Tuesday, January 19, 2016

Good on 'em

Three nice results.  (Well, four if you include the weather, which has been lovely over the past few days, notwithstanding that it has been cold.  We were minus four at dawn today, which isn't really cold in the great scheme of things, but which made it the coldest morning of our winter so far.  It might have got to plus one at some stage of the day, but basically we remained frozen throughout - which was lovely, because clear skies, sunshine, still air and dryness proved themselves to be infinitely preferable to wind, rain and mud, mud, mud).

Anyway, you can see a few pictures of the nice weather in this chapter.  You can also see two illustrations from my 'three nice results' thing.  In the first paragraph you can see Robbie Brisland riding out in Rayes Lane on Saturday morning, and in this paragraph you can see Afkar last summer, doing what was then his principal job of leading the champion filly Rizeena around the Heath.  He was sold at the end of the year, bought by the excellent young trainer Ivan Furtado.  Afkar knows every trick in the book, but Ivan's a very good trainer, and today Afkar recorded his second victory since joining the stable.  Good on 'im, and his trainer.

The reason why we are hailing Robyn Brisland is because at Chelmsford last Thursday he trained his first winner.  That was really nice.  This is the first time that he's featured on this blog, but he would have been on it had it existed in 1999, because in that year he rode a winner for this stable.  He was a lightweight apprentice at the time, I think claiming 5lb, and he rode Bold Cardowan to an easy victory under a feather weight on a bog track at Lingfield Park.  Robbie gave away the race-riding a few years later and, having been apprenticed to Gary Moore, he eventually made his way up here.

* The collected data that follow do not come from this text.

(* ===== verification/Metrics.v ===== *)
(** * Metrics (src/pkg/metrics/quantile.go)

    The window of recent samples and its quantiles. *)
From Stdlib Require Import SpecFloat Sorted Permutation.
From S2P Require Import Prelude GoTime.

(** ** The window of samples *)
Record reservoir := MkReservoir { buf : list float64; size : Z; next : Z; full : bool }.

Definition newReservoir (size : Z) : reservoir := MkReservoir [] (if size <=? 0 then 1 else size) 0 false.

Definition add (r : reservoir) (v : float64) : reservoir :=
  if negb (full r) then
    let b := buf r ++ [v] in
    if zlen b =? size r then MkReservoir b (size r) 0 true else MkReservoir b (size r) (next r) false
  else MkReservoir (<[Z.to_nat (next r) := v]> (buf r)) (size r) ((next r + 1) mod size r) true.

(** [sort.Float64s] puts NaN first and orders the rest; the order of equal floats
    does not show. *)
Definition is_nan (x : float64) : bool := match x with S754_nan => true | _ => false end.
Definition float_less (x y : float64) : bool := fltb x y || (is_nan x && negb (is_nan y)).

Fixpoint insert_sorted (x : float64) (l : list float64) : list float64 :=
  match l with
  | [] => [x]
  | y :: l' => if float_less y x then y :: insert_sorted x l' else x :: l
  end.

Definition Float64s (l : list float64) : list float64 := foldr insert_sorted [] l.

Definition fmul (x y : float64) : float64 := SFmul 53 1024 x y.

(** 1/2 *)
Definition half : float64 := float_pow2 (-1).

Section quantile.
Context `{FloatConv}.

(** [int(q*float64(n-1) + 0.5)], and then the clamp. *)
Definition rank (q : float64) (n : Z) : Z :=
  let idx := int64_of_float (fadd (fmul q (float_of_Z (n - 1))) half) in
  let idx := if idx <? 0 then 0 else idx in
  if n <=? idx then n - 1 else idx.

Definition quantile (r : reservoir) (q : float64) : float64 :=
  match buf r with
  | [] => float_of_Z 0
  | _ =>
      let n := zlen (buf r) in
      let cp := Float64s (buf r) in
      let at_ i := default (float_of_Z 0) (cp !! Z.to_nat i) in
      if fleb q (float_of_Z 0) then at_ 0
      else if fleb (float_of_Z 1) q then at_ (n - 1)
      else at_ (rank q n)
  end.
End quantile.

(** ** The window holds the latest samples *)

(** The samples in the order in which they came. *)
Definition window (r : reservoir) : list float64 := drop (Z.to_nat (next r)) (buf r) ++ take (Z.to_nat (next r)) (buf r).

Definition holds (n : Z) (vs : list float64) (r : reservoir) : Prop :=
  size r = n ∧ 0 ≤ next r < n ∧ zlen (buf r) = Z.min n (zlen vs) ∧ window r = drop (Z.to_nat (zlen vs - n)) vs ∧
  (full r = false → next r = 0 ∧ zlen vs < n) ∧ (full r = true → n ≤ zlen vs).

Lemma rotate_insert {A} (i : nat) (v : A) (b : list A) :
  (i < length b)%nat →
  drop (S i) (<[i := v]> b) ++ take (S i) (<[i := v]> b) = tail (drop i b ++ take i b) ++ [v].
Proof.
  intros Hi. destruct (lookup_lt_is_Some_2 b i Hi) as [x Hx].
  rewrite (drop_S b x i Hx). cbn [app tail]. rewrite drop_insert_lt by lia.
  rewrite (take_S_r _ i v) by (by rewrite list_lookup_insert_eq).
  rewrite take_insert_ge by lia. by rewrite app_assoc.
Qed.

Lemma drop_snoc {A} (k : nat) (l : list A) x :
  (k < length l)%nat → drop (S k) (l ++ [x]) = tail (drop k l) ++ [x].
Proof.
  intros Hk. destruct (lookup_lt_is_Some_2 l k Hk) as [y Hy]. rewrite (drop_S l y k Hy). cbn [tail].
  by rewrite drop_app_le by lia.
Qed.

Lemma add_holds n vs r v : 0 < n → holds n vs r → holds n (vs ++ [v]) (add r v).
Proof.
  intros Hn (Hs & Hx & Hl & Hw & H0 & H1). unfold add, holds, window in *.
  pose proof (zlen_nonneg vs) as Hnn. assert (zlen (vs ++ [v]) = zlen vs + 1) as -> by (by rewrite zlen_app).
  destruct (full r); cbn [negb].
  - specialize (H1 eq_refl). cbn [size next buf full].
    assert (Z.to_nat (next r) < length (buf r))%nat as Hi by (unfold zlen in *; lia).
    pose proof (Z.mod_pos_bound (next r + 1) (size r) ltac:(lia)) as Hmod.
    split_and!; [done|lia|lia|unfold zlen in *; rewrite length_insert; lia| |done|lia].
    replace (Z.to_nat (zlen vs + 1 - n)) with (S (Z.to_nat (zlen vs - n))) by lia.
    rewrite drop_snoc, <- Hw by (unfold zlen in *; lia). rewrite <- rotate_insert by done.
    destruct (decide (next r + 1 = size r)) as [E|E].
    + rewrite E, Z_mod_same_full. cbn [Z.to_nat drop take].
      assert (S (Z.to_nat (next r)) = length (<[Z.to_nat (next r):=v]> (buf r))) as ->
        by (rewrite length_insert; unfold zlen in *; lia).
      rewrite drop_all, firstn_all. by rewrite ?app_nil_r, ?app_nil_l.
    + rewrite Z.mod_small by lia. replace (Z.to_nat (next r + 1)) with (S (Z.to_nat (next r))) by lia. done.
  - destruct (H0 eq_refl) as [Hz Hlt]. rewrite Hz in *.
    change (Z.to_nat 0) with 0%nat in *. rewrite drop_0, take_0, app_nil_r in Hw.
    replace (Z.to_nat (zlen vs - n)) with 0%nat in Hw by lia. rewrite drop_0 in Hw. rewrite Hw.
    replace (Z.to_nat (zlen vs + 1 - n)) with 0%nat by lia.
    assert (zlen (vs ++ [v]) = zlen vs + 1) as Hl' by (by rewrite zlen_app). rewrite Hl'.
    destruct (Z.eqb_spec (zlen vs + 1) (size r)); cbn [size next buf full];
      change (Z.to_nat 0) with 0%nat; rewrite ?drop_0, ?take_0, ?app_nil_r, ?Hl'; split_and!; try done; try lia; intros _; split; (done || lia).
Qed.

(** ** Sorting *)
Definition float_le (x y : float64) : Prop := float_less y x = false.

Lemma insert_perm x l : insert_sorted x l ≡ₚ x :: l.
Proof.
  induction l as [|y l IH]; [done|]. cbn. destruct (float_less y x); [|done].
  rewrite IH. apply Permutation_swap.
Qed.

Lemma Float64s_perm l : Float64s l ≡ₚ l.
Proof. induction l as [|x l IH]; [done|]. cbn. by rewrite insert_perm, IH. Qed.

(** The comparison is asymmetric. *)
Lemma compare_antisym x y : SFcompare y x = CompOpp <$> SFcompare x y.
Proof.
  destruct x as [[]|[]| |sx mx ex], y as [[]|[]| |sy my ey]; try done; try (by destruct sx); try (by destruct sy).
  cbn [SFcompare fmap option_fmap option_map]. rewrite (Z.compare_antisym ex ey).
  fold (Pos.compare my mx) (Pos.compare mx my). rewrite (Pos.compare_antisym mx my).
  destruct sx, sy, (ex ?= ey)%Z, (mx ?= my)%positive; done.
Qed.

Lemma less_asym x y : float_less x y = true → float_less y x = false.
Proof.
  unfold float_less, fltb, SFltb. rewrite (compare_antisym x y).
  destruct (SFcompare x y) as [[]|] eqn:E; cbn; try done; destruct x as [[]|[]| |], y as [[]|[]| |]; try done.
Qed.

Lemma insert_head a x l : float_le a x → HdRel float_le a l → HdRel float_le a (insert_sorted x l).
Proof.
  intros Hx Hl. destruct l as [|y l]; cbn; [by constructor|]. destruct (float_less y x); [|by constructor].
  constructor. by inversion Hl.
Qed.

Lemma insert_Sorted x l : Sorted float_le l → Sorted float_le (insert_sorted x l).
Proof.
  induction 1 as [|y l Hl IH Hd]; cbn; [by repeat constructor|]. destruct (float_less y x) eqn:E.
  - constructor; [done|]. apply insert_head; [|done]. by apply less_asym.
  - constructor; [by constructor|]. by constructor.
Qed.

Lemma Float64s_Sorted l : Sorted float_le (Float64s l).
Proof. induction l as [|x l IH]; [constructor|]. by apply insert_Sorted. Qed.

Lemma newReservoir_holds n : 0 < n → holds n [] (newReservoir n).
Proof.
  intros Hn. unfold newReservoir, holds, window. rewrite (proj2 (Z.leb_gt _ _)) by lia. cbn [buf size next full].
  rewrite !drop_nil, take_nil, (@zlen_nil float64). split_and!; try done; try lia; try (intros _; split; (done || lia)).
Qed.

Lemma fold_holds n vs : 0 < n → holds n vs (fold_left add vs (newReservoir n)).
Proof.
  intros Hn. pose proof (newReservoir_holds n Hn) as H0. rewrite <- (app_nil_l vs) at 1. revert H0.
  generalize (newReservoir n) as r. generalize (@nil float64) as us.
  induction vs as [|v vs IH]; intros us r Hr; cbn; [by rewrite app_nil_r|].
  rewrite (cons_middle v us vs), app_assoc. apply IH. by apply add_holds.
Qed.

Lemma rank_range `{FloatConv} q n : 0 < n → 0 ≤ rank q n < n.
Proof. intros Hn. unfold rank. cbv zeta. repeat case_match; lia. Qed.

(** After any samples the window holds the latest ones, in order, and a quantile is
    one of them: the one at its rank when they are sorted, the smallest for a
    quantile of 0 and the largest for 1. *)
Theorem quantile_of_latest `{FloatConv} n vs q :
  0 < n → vs ≠ [] →
  let r := fold_left add vs (newReservoir n) in
  window r = drop (Z.to_nat (zlen vs - n)) vs ∧
  ∃ sorted i, sorted ≡ₚ window r ∧ Sorted float_le sorted ∧ sorted !! Z.to_nat i = Some (quantile r q) ∧
    0 ≤ i < Z.min n (zlen vs) ∧ (fleb q (float_of_Z 0) = true → i = 0) ∧
    (fleb q (float_of_Z 0) = false → fleb (float_of_Z 1) q = true → i = Z.min n (zlen vs) - 1).
Proof.
  intros Hn Hne r. destruct (fold_holds n vs Hn) as (_ & Hx & Hl & Hw & _ & _). fold r in Hx, Hl, Hw.
  split; [done|].
  assert (0 < zlen vs) as Hpos by (destruct vs; [done|]; rewrite zlen_cons; pose proof (zlen_nonneg vs); lia).
  pose proof (Float64s_perm (buf r)) as Hp. assert (Float64s (buf r) ≡ₚ window r) as Hpw.
  { rewrite Hp. unfold window. rewrite Permutation_app_comm, take_drop. done. }
  assert (∀ i, 0 ≤ i < zlen (buf r) →
    Float64s (buf r) !! Z.to_nat i = Some (default (float_of_Z 0) (Float64s (buf r) !! Z.to_nat i))) as Hlook.
  { intros i Hi. destruct (lookup_lt_is_Some_2 (Float64s (buf r)) (Z.to_nat i)) as [x ->]; [|done].
    rewrite (Permutation_length Hp). unfold zlen in Hi. lia. }
  pose proof (rank_range q (zlen (buf r)) ltac:(lia)) as Hr.
  assert (∃ i, quantile r q = default (float_of_Z 0) (Float64s (buf r) !! Z.to_nat i) ∧ 0 ≤ i < zlen (buf r) ∧
    (fleb q (float_of_Z 0) = true → i = 0) ∧
    (fleb q (float_of_Z 0) = false → fleb (float_of_Z 1) q = true → i = zlen (buf r) - 1)) as (i & Hq & Hi & H0 & H1).
  { unfold quantile. destruct (buf r) as [|x b] eqn:E; [rewrite (@zlen_nil float64) in Hl; lia|]. rewrite <- E in *.
    destruct (fleb q (float_of_Z 0)); [exists 0; split_and!; [done|lia|lia|done|done]|].
    destruct (fleb (float_of_Z 1) q); eexists; (split_and!; [done|lia|lia|done|done]). }
  exists (Float64s (buf r)), i. rewrite <- Hl. split_and!; [done|apply Float64s_Sorted|by rewrite Hq, <- Hlook|lia|lia|done|done].
Qed.

Module MetricsDemo.
#[export] Instance conv : FloatConv.
Proof. refine {| float_oob := - 2 ^ 63 |}. split; reflexivity || discriminate. Defined.

Definition samples : list float64 := float_of_Z <$> [4; 1; 2; 5].
Definition r3 : reservoir := fold_left add samples (newReservoir 3).
End MetricsDemo.

(** The 99th percentile of a hundred samples. *)
Example p99 : rank (H := MetricsDemo.conv) (fdiv (float_of_Z 99) (float_of_Z 100)) 100 = 98.
Proof. vm_compute. reflexivity. Qed.

Lemma quantile_of_latest_witness :
  window MetricsDemo.r3 = float_of_Z <$> [1; 2; 5] ∧ quantile (H := MetricsDemo.conv) MetricsDemo.r3 (float_of_Z 1) = float_of_Z 5.
Proof.
  split; [|vm_compute; reflexivity].
  exact (proj1 (@quantile_of_latest MetricsDemo.conv 3 MetricsDemo.samples (float_of_Z 1) eq_refl ltac:(discriminate))).
Defined.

He was working for Michael Wigham a year or two ago which was very good as, notwithstanding that Wiggie must be the best part of 20 years older than Robbie, you could see a similarity, and I used to observe that Robbie was Wiggie's mini-me.  More recently Robbie was working under Nick Littmoden in the stable which houses the horses owned by the Franconson Partnership.  I was very pleased to note that when Nick left that job towards the end of the year Robbie was deservedly promoted to take over the stable - and I was then delighted to be at Chelmsford on Thursday to see him train his first winner.  Again, good on 'im.

The best result of all, though, was Emma Owen training her first winner at Kempton last week.  Emma has had a very hard time, so it was lovely to note that a ray of sunshine had shone down in her direction at last.  Anyone who used to like and admire Pat Eddery - which means all of us - owe her our respect and our affection because she was Pat's partner in his final years, years which weren't easy for him as he was not in good health, and was in particularly poor health during his final year.  They were a lovely couple, always a pleasure to see together and spend time with at the races, and at the time that Pat most needed a loving friend, she really was a friend indeed.  As I say, anyone who liked Pat can only be glad of the wonderful influence for good in his life that she was at the time when he most needed support.

Not that one would have known it from reading the Racing Post coverage of his death, however, because that was written as if she did not exist.  Instead of giving an accurate portrayal of how he had been during the latter stages of his life - and this made it worse - the coverage merely revelled in detailing how unsatisfactory his final years had supposedly been, which was as insulting to her as it was untrue.  Any time that I saw him in his final years, he was perfectly content, revelling in the company of a woman whom he loved and who loved him.  The flesh was weakening, but the spirit was still strong.

Anyway, it irked me that we had to endure those smug homilies from the paper detailing how Pat would probably have lived longer if he had looked after himself better.  These have subsequently made me reflect how lucky both my former ATR 'Sunday Forum' colleague Alan Lee and David Bowie have been.  They too were extremely nice and popular men who died recently in their 60s after presumably not having looked after themselves quite as well as they might have done had their lives been more strait-laced, but they have managed to avoid similar posthumous gloating by the paper.  I'm dreading how sanctimonious its op-eds will be the next time that a smoker dies from cancer, as it will presumably delight in telling us how he/she had brought his/her demise upon himself/herself.

Anyway, Emma has had a very tough time, a time which I would guess was made all the tougher by the way in which the Racing Post covered the death of her partner.  I was very pleased to be at Wolverhampton before Christmas on the first occasion that she had been to the races since Pat's death because it was good to spend some time with her that evening.  I wasn't at Kempton last week when Nasri won for her, but I was delighted to note the victory, a triumph which prompted the thought that just occasionally the fates get things right.  Good on 'er.